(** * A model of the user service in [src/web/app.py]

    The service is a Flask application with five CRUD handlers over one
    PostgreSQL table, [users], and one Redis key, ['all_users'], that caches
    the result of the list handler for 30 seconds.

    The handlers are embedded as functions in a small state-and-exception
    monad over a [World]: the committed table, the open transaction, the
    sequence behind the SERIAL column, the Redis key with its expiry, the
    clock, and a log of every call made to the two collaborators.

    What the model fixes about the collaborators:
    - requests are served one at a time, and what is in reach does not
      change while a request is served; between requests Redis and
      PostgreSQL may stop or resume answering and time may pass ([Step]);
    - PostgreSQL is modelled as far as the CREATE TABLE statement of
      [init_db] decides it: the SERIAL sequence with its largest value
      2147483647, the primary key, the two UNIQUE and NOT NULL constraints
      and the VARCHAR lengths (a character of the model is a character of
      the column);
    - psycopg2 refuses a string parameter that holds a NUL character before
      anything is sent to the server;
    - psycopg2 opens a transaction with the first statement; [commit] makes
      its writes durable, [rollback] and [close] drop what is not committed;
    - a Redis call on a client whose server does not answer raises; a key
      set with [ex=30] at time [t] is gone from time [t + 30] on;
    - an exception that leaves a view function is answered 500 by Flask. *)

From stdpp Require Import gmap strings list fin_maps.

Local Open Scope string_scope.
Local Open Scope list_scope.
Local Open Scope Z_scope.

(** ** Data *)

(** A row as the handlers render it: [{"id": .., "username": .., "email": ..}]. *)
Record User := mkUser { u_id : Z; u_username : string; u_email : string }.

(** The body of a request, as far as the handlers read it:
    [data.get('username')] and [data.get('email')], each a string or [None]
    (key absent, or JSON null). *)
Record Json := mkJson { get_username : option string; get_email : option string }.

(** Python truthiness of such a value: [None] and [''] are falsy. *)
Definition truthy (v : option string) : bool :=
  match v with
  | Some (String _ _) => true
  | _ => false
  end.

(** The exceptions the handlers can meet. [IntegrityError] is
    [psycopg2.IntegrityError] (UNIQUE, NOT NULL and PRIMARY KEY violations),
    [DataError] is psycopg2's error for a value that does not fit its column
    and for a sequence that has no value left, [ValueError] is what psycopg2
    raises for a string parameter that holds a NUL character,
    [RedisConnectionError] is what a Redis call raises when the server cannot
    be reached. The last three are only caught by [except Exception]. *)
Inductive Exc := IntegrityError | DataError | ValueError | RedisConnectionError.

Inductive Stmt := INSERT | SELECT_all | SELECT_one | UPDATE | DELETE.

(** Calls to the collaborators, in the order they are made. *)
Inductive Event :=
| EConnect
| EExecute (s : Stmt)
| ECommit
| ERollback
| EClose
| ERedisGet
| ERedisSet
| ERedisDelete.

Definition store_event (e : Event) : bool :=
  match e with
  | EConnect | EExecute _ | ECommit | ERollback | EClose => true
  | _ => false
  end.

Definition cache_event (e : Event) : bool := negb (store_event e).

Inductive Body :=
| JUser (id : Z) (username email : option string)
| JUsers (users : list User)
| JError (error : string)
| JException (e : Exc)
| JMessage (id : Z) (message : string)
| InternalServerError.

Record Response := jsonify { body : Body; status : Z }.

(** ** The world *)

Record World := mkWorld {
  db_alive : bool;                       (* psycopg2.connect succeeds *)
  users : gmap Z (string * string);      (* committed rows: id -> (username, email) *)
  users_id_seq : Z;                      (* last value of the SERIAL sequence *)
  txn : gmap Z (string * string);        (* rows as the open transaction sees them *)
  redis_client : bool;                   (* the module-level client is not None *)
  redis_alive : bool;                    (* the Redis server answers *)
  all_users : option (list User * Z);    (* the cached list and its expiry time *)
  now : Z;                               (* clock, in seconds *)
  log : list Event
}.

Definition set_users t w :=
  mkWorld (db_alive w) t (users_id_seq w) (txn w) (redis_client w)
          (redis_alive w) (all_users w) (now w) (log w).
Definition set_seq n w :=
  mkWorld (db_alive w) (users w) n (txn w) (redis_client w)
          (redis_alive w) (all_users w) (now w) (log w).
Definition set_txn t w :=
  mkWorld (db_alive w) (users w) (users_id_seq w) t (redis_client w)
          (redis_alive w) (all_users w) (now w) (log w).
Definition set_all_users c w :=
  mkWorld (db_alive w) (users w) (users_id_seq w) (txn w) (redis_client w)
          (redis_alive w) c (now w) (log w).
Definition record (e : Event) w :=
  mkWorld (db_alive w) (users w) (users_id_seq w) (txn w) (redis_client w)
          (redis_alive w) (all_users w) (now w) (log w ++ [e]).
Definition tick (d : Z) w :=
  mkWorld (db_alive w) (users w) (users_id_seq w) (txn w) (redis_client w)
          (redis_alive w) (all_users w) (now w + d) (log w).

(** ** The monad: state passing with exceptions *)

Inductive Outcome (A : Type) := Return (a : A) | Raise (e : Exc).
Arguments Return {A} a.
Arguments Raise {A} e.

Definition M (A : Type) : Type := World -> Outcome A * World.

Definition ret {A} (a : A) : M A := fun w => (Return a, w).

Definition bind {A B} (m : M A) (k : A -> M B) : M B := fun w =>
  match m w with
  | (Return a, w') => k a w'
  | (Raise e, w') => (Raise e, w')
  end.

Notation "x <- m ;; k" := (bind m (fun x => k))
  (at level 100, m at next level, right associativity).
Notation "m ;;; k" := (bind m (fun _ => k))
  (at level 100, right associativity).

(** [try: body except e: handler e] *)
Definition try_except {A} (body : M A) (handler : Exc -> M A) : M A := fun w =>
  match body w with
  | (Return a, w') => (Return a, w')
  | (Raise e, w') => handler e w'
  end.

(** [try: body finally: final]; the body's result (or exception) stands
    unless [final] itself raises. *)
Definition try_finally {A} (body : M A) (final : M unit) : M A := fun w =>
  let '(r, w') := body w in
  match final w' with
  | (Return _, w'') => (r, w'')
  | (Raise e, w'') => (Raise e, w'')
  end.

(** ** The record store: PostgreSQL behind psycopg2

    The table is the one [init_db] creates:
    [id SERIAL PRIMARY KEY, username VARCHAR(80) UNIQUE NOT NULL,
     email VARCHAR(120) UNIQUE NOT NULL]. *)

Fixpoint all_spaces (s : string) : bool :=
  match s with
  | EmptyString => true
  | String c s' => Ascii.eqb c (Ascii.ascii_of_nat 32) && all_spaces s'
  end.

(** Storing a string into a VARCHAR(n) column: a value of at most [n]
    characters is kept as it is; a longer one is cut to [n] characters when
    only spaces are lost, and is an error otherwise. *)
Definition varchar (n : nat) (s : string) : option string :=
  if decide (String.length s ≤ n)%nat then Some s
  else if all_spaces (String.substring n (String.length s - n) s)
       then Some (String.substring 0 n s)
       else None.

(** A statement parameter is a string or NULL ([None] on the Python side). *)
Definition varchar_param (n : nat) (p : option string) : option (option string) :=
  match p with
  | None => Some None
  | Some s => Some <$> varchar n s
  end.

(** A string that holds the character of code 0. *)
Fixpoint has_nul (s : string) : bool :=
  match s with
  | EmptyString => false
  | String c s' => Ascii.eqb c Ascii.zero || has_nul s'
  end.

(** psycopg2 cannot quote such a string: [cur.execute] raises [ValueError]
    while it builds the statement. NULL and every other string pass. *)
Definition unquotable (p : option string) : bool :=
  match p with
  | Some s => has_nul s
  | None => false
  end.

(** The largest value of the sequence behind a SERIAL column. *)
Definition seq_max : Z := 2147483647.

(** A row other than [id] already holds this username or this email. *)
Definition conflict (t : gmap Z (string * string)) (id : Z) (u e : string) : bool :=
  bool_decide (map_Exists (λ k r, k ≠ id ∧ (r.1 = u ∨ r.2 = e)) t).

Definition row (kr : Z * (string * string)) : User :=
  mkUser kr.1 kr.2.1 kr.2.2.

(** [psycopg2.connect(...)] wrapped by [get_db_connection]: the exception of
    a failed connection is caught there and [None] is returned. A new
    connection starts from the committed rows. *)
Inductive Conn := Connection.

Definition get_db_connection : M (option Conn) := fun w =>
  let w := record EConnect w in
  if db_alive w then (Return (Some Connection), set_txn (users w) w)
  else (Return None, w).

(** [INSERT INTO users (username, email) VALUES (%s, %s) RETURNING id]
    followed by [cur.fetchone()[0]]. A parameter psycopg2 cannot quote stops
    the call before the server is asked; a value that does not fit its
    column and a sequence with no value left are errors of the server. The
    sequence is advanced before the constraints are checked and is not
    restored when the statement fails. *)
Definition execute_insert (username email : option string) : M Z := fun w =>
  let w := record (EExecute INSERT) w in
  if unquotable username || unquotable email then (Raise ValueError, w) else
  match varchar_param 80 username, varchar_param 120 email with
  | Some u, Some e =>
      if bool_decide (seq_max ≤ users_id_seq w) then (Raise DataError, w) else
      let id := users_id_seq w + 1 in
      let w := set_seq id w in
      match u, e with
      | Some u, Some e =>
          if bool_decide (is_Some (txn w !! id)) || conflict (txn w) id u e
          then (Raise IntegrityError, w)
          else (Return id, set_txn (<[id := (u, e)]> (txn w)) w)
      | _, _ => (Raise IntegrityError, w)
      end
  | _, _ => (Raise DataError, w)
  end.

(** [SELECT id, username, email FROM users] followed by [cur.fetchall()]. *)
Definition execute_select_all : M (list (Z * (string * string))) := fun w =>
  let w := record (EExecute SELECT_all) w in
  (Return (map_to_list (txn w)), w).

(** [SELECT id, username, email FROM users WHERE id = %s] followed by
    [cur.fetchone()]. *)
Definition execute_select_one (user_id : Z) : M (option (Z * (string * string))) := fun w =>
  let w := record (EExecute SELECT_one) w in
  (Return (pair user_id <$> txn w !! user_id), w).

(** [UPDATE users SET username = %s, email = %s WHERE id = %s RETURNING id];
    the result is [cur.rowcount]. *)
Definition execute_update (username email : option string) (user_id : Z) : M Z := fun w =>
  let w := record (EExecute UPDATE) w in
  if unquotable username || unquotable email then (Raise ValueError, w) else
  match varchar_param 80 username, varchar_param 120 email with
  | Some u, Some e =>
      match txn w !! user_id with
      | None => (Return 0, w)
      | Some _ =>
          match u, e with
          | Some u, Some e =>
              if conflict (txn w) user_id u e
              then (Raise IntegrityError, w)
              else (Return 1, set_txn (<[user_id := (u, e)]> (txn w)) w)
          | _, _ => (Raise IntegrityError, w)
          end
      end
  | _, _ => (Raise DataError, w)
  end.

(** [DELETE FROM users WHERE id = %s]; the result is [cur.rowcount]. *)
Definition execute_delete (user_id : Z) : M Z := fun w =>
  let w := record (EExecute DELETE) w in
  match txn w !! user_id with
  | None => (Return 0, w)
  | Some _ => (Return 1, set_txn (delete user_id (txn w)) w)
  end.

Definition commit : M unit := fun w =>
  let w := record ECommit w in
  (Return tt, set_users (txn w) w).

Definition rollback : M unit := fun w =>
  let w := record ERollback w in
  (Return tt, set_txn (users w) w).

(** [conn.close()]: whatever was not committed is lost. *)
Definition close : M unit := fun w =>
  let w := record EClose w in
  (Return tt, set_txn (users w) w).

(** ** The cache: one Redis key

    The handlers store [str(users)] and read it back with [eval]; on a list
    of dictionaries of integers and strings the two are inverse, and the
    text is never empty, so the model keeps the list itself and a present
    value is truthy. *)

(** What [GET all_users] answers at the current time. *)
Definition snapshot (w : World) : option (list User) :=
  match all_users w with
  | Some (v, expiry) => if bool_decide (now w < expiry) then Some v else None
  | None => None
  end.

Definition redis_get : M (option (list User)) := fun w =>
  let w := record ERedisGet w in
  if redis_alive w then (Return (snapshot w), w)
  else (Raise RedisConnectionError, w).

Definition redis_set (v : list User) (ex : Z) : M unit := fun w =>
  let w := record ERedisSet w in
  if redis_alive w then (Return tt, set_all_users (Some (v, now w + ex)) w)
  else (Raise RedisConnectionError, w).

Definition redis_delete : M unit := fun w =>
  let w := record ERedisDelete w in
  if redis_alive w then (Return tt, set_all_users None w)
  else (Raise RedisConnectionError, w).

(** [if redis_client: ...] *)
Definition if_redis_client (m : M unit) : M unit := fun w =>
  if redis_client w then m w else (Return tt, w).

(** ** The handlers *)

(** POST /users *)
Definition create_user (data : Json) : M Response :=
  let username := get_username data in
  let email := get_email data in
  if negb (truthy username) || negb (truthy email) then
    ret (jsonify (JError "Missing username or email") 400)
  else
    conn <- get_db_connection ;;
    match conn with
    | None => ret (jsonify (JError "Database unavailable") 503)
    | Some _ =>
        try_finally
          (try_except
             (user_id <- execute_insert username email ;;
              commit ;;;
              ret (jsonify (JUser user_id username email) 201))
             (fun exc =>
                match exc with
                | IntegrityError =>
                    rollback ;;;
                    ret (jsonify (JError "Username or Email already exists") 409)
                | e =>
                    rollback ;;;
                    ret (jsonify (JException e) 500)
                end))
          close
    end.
● ● ● ●
> [TASK]: Find all the lines with "itself" in the data and copy them.

> [WRITTEN REPLY]:
    unless [final] itself raises. *)
    text is never empty, so the model keeps the list itself and a present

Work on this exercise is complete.